Mr Mackay earlier this month announced his proposal to increase the number of income tax bands in Scotland from three to five.
The old basic rate band of £11,850 to £44,290 will be split into three with the creation of the starter band plus a intermediate band between £24,000 and £44,273.
The Finance Secretary argued cutting the rate from 20 per cent to 19 per cent in the starter band would mean the majority of Scottish taxpayers would be paying less income tax than their counterparts in the UK.
For example, a private soldier earning £18,488 would receive an annual tax cut of £20 while a lance corporal on £25,524 would have a cut of £5.
Mr Mackay’s critics, however, pointed out the cut only amounts to a maximum of £20 per year. They also said his plans to increase the rate paid in the intermediate band from 20 per cent to 21 per cent, plus plans to increase the higher rate by a penny to 41 per cent, will hit middle earners. Mr Mackay resisted calls to impose a hefty tax hike on the top earners taking home more than £150,000 per year. He limited the increase to 46 per cent despite calls to lift the top rate from 45 per cent to 50 per cent,
There are 147,370, regular armed forces personal of whom 9,330 (6.3 per cent) are deployed overseas. It has been estimated that 900 of those serving abroad are defined as Scottish for taxpaying services. A MoD spokesperson said: “The MoD continues to monitor the impact of Scottish income tax on the workforce and provide further information as decisions are taken and announced by the Scottish Government.”

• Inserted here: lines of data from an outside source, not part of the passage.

(* ===== verification/DeliveryLog.v ===== *)
(** * The delivery log

    [apps/notifier/src/persistence/prisma-delivery-log.repository.ts] and
    [apps/notifier/src/persistence/prisma-recipients.repository.ts]: one row
    per (event, channel), claimed under a lease, then settled. *)

From S2P Require Import Prelude JsNumber Enums Contracts Table World Effects.

Inductive ClaimResult := claimed | duplicate | in_flight.

#[global] Instance ClaimResult_eq_dec : EqDecision ClaimResult.
Proof. solve_decision. Defined.

(** ** Statements *)

(** The unique key (eventId, channel). *)
Definition is_row (channel : Channel) (eventId : string) (n : Notification) : bool :=
  bool_decide (n_eventId n = Some eventId) && bool_decide (n_channel n = channel).

Definition row_of (channel : Channel) (eventId : string) (w : World) : option Notification :=
  find_first (is_row channel eventId) (notifications (db w)).

Definition upd_notifications (f : list Notification -> list Notification) (w : World) : World :=
  set_db (set_notifications (f (notifications (db w))) (db w)) w.

(** P2003, a foreign key that points nowhere. *)
Definition ForeignKeyViolation : exn := JsError "P2003".

Section Log.
Context `{UuidSupply}.
Implicit Types (channel : Channel) (event : TriggerFiredEvent).

Definition rowFor channel event (status : NotifStatus) (error : option string)
    (claimedAt : option Z) (id : string) (at_ : Z) : Notification :=
  {| n_id := id; n_eventId := Some (ev_eventId event); n_triggerId := Some (ev_triggerId event);
     n_userId := ev_userId event; n_channel := channel; n_status := status; n_payload := event;
     n_error := error; n_claimedAt := claimedAt; n_deliveredTo := []; n_createdAt := at_ |}.

(** The user and the trigger the row refers to exist. *)
Definition references_ok event (d : Database) : bool :=
  existsb (fun u => bool_decide (u_id u = ev_userId event)) (users d) &&
  existsb (fun t => bool_decide (t_id t = ev_triggerId event)) (triggers d).

(** [notification.create] under the unique index and the foreign keys. *)
Definition create_row channel event (status : NotifStatus) (error : option string) (claimedAt : option Z)
    (w : World) : (unit + exn) * World :=
  let row := rowFor channel event status error claimedAt (uuid (uuids w)) (now w) in
  match create (is_row channel (ev_eventId event)) row (notifications (db w)) with
  | None => (inr UniqueViolation, w)
  | Some t =>
      if references_ok event (db w)
      then (inl tt, set_uuids (S (uuids w)) (upd_notifications (fun _ => t) w))
      else (inr ForeignKeyViolation, w)
  end.

(** The conditional update of [claim]. *)
Definition takeable (cutoff : Z) (n : Notification) : bool :=
  negb (bool_decide (n_status n = SENT)) &&
  match n_claimedAt n with None => true | Some c => c <? cutoff end.

Definition reclaim (at_ : Z) (n : Notification) : Notification :=
  {| n_id := n_id n; n_eventId := n_eventId n; n_triggerId := n_triggerId n; n_userId := n_userId n;
     n_channel := n_channel n; n_status := PENDING; n_payload := n_payload n; n_error := None;
     n_claimedAt := Some at_; n_deliveredTo := n_deliveredTo n; n_createdAt := n_createdAt n |}.

Definition take_over channel event (at_ cutoff : Z) (w : World) : (nat + exn) * World :=
  let r := update_many (fun n => is_row channel (ev_eventId event) n && takeable cutoff n) (reclaim at_)
                       (notifications (db w)) in
  (inl r.2, upd_notifications (fun _ => r.1) w).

A Scottish Government spokesman said: “The new starter rate we are proposing, combined with an increase in the personal allowance, will result in 70 per cent of all income taxpayers paying less tax than they do this year for a given wage and 55 per cent of Scottish income taxpayers will pay less tax than people earning the same amount and living in the rest of the UK in 2018/19.
“We are fully committed to supporting the armed forces community. Service provision varies in different parts of the UK and Scotland continues to be an attractive place to live, work and do business.”